Saved data entries:
________________

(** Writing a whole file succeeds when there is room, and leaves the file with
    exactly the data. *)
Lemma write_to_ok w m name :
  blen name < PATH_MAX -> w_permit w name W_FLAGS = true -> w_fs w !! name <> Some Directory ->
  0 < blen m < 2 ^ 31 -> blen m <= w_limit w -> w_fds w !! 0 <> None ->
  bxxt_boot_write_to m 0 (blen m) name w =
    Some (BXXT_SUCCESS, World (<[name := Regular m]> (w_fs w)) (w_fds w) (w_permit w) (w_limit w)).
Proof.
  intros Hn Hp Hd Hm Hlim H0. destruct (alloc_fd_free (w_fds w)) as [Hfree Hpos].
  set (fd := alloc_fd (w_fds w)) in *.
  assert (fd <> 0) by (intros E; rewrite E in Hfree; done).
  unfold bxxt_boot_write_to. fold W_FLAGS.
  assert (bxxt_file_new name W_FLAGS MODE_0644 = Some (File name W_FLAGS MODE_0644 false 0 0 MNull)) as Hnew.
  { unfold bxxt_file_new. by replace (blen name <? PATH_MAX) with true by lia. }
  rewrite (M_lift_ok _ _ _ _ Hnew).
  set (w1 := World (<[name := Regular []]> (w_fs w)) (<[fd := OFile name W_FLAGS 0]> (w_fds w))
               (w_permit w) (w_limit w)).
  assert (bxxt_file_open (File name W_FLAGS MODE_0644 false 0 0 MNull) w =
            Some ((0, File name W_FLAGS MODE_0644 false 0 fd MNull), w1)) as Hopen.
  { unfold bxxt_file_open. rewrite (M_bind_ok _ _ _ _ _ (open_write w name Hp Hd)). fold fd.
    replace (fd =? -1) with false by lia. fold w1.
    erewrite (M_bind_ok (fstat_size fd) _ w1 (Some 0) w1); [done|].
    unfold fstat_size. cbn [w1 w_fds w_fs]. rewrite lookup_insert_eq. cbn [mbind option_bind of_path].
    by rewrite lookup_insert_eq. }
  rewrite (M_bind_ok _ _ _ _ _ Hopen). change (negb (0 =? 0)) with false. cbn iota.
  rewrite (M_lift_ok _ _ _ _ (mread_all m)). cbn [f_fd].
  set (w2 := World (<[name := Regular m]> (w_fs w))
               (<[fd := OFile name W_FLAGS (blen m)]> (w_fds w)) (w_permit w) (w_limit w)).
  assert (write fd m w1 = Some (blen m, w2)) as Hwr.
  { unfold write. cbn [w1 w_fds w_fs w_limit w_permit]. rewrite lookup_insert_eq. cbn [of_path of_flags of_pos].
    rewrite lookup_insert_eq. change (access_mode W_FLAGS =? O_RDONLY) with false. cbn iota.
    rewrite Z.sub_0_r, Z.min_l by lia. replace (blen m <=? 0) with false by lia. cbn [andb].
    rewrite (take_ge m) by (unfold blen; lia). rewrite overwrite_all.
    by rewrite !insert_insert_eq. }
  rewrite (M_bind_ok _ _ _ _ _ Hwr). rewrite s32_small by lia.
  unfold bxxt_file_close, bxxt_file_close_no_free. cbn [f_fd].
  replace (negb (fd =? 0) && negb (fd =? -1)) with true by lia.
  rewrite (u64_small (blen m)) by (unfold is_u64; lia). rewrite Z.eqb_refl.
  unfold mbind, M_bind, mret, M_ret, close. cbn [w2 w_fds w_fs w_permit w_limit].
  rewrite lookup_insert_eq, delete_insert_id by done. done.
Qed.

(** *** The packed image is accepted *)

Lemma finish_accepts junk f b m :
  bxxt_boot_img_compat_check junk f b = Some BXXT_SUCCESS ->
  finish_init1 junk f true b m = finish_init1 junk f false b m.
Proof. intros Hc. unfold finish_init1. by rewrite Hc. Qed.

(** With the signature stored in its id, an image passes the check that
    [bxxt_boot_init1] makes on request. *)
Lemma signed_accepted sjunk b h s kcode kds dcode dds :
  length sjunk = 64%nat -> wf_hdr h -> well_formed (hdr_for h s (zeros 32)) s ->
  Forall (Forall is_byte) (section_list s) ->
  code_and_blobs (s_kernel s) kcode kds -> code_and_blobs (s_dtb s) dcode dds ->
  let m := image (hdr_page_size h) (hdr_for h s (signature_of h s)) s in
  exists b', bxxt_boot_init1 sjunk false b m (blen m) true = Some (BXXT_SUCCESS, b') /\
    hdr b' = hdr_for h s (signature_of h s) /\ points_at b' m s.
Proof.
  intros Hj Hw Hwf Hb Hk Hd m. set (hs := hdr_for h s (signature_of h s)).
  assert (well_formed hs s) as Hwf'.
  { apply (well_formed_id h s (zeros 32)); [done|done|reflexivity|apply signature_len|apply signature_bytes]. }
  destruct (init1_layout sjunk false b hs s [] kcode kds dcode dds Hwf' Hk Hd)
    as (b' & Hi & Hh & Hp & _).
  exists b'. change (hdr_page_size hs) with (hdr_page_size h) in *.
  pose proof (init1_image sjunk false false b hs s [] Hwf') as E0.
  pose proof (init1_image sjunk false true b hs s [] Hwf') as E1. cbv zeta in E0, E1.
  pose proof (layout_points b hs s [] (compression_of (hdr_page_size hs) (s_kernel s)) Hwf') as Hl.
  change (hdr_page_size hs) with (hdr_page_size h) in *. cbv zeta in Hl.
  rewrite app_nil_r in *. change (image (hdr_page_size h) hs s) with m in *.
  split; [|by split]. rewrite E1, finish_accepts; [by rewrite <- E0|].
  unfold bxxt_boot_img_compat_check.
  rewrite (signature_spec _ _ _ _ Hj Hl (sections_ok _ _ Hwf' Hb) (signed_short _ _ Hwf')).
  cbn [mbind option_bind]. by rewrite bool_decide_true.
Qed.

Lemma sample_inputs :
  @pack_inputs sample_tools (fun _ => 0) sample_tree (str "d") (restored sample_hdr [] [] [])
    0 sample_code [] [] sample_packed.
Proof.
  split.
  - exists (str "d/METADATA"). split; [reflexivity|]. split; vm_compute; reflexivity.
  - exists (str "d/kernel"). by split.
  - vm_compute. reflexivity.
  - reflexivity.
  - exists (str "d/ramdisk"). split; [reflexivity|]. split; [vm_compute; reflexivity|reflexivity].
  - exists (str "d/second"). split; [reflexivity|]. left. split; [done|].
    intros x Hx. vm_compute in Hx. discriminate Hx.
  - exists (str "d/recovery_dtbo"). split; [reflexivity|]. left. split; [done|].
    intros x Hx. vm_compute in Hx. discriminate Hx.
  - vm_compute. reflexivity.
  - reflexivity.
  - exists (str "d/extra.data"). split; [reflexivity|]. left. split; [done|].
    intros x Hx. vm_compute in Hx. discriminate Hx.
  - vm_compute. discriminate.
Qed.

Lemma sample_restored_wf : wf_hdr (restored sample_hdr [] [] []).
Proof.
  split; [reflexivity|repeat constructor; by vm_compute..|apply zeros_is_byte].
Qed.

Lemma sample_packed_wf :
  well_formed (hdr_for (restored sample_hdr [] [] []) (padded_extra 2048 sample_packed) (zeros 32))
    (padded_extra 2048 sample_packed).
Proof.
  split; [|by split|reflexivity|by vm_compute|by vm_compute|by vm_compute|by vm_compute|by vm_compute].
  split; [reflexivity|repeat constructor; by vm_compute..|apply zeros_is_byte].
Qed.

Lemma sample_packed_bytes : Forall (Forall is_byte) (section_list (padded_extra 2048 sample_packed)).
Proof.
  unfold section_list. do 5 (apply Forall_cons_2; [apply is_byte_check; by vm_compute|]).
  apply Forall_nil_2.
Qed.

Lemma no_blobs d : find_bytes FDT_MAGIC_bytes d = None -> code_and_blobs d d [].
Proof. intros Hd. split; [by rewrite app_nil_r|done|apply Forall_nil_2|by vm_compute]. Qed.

________________

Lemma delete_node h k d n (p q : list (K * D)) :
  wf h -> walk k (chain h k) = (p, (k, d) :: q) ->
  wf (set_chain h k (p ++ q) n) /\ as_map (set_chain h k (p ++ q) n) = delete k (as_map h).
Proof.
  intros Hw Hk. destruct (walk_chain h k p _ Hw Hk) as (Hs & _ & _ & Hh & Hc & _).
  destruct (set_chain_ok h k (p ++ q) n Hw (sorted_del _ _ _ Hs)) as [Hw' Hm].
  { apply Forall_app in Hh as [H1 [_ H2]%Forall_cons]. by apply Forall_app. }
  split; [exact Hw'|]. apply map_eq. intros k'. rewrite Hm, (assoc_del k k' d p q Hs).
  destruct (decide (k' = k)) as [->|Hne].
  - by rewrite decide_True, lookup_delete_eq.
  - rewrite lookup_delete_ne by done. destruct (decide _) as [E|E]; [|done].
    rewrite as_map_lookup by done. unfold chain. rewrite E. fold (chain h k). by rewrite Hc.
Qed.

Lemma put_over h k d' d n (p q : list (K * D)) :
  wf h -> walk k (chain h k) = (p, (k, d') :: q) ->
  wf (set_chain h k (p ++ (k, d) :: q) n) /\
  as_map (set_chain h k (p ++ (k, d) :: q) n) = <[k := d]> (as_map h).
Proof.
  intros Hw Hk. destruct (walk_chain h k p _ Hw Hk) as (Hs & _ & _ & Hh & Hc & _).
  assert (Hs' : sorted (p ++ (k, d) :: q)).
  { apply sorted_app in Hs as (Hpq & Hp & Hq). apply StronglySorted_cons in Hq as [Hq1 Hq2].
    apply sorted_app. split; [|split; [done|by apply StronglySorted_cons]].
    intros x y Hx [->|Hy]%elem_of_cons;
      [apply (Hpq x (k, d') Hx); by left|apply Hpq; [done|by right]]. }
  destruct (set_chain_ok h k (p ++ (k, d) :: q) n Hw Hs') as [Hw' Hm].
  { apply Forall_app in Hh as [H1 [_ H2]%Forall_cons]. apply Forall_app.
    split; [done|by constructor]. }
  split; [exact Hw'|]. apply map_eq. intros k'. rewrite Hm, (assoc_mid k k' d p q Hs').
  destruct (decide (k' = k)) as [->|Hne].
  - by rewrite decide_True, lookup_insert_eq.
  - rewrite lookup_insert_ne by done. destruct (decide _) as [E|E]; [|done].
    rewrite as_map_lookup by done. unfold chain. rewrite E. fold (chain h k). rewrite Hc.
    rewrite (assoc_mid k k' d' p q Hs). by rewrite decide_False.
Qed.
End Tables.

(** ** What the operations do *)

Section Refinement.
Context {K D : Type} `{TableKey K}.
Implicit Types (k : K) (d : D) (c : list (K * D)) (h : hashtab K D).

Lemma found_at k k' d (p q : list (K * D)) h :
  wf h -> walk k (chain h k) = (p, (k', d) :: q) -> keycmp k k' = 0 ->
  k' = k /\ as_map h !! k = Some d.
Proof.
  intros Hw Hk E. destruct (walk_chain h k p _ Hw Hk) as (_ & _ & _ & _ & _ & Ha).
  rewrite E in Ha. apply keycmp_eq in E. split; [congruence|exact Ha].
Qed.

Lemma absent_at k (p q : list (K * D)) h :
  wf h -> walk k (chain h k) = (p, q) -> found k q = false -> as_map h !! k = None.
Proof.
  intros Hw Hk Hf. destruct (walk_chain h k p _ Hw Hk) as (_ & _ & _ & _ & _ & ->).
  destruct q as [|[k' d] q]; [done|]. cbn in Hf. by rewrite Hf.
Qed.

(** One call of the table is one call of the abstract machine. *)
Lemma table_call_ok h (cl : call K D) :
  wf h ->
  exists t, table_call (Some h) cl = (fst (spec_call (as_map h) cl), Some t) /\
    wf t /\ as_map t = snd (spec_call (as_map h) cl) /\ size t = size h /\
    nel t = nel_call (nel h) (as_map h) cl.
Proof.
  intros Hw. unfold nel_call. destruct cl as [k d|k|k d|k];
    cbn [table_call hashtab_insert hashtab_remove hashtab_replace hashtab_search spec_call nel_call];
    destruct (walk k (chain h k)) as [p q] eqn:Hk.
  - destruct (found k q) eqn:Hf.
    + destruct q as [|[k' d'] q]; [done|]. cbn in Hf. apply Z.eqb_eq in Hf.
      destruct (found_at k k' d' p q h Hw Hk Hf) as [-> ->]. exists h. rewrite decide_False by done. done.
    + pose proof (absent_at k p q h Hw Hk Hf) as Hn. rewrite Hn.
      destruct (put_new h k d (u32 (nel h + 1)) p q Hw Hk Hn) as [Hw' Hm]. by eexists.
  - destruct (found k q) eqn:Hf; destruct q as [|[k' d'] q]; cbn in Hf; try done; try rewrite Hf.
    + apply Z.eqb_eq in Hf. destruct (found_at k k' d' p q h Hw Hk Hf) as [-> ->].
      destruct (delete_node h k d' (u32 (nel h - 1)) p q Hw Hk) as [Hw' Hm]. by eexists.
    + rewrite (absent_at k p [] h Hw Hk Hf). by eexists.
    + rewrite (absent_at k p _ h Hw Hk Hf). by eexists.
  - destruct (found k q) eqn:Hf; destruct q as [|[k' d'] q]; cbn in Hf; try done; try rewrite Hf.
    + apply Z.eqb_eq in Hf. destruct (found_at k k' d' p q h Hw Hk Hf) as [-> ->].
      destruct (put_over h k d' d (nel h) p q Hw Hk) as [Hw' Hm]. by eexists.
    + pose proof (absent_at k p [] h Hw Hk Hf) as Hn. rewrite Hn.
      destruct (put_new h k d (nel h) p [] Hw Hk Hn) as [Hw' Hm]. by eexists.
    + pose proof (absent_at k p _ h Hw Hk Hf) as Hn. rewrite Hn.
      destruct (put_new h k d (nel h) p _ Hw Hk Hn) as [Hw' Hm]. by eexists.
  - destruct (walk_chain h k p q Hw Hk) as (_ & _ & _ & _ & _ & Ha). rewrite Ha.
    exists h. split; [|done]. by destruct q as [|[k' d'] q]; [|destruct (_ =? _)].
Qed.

________________

- [About this task]
Begin at the line that has "rewrite E in Ha." in the entries above; stop after the line that has "intros Hw. unfold". Transcribe exactly those lines and no others.

- [Worked solution]
  rewrite E in Ha. apply keycmp_eq in E. split; [congruence|exact Ha].
Qed.

Lemma absent_at k (p q : list (K * D)) h :
  wf h -> walk k (chain h k) = (p, q) -> found k q = false -> as_map h !! k = None.
Proof.
  intros Hw Hk Hf. destruct (walk_chain h k p _ Hw Hk) as (_ & _ & _ & _ & _ & ->).
  destruct q as [|[k' d] q]; [done|]. cbn in Hf. by rewrite Hf.
Qed.

(** One call of the table is one call of the abstract machine. *)
Lemma table_call_ok h (cl : call K D) :
  wf h ->
  exists t, table_call (Some h) cl = (fst (spec_call (as_map h) cl), Some t) /\
    wf t /\ as_map t = snd (spec_call (as_map h) cl) /\ size t = size h /\
    nel t = nel_call (nel h) (as_map h) cl.
Proof.
  intros Hw. unfold nel_call. destruct cl as [k d|k|k d|k];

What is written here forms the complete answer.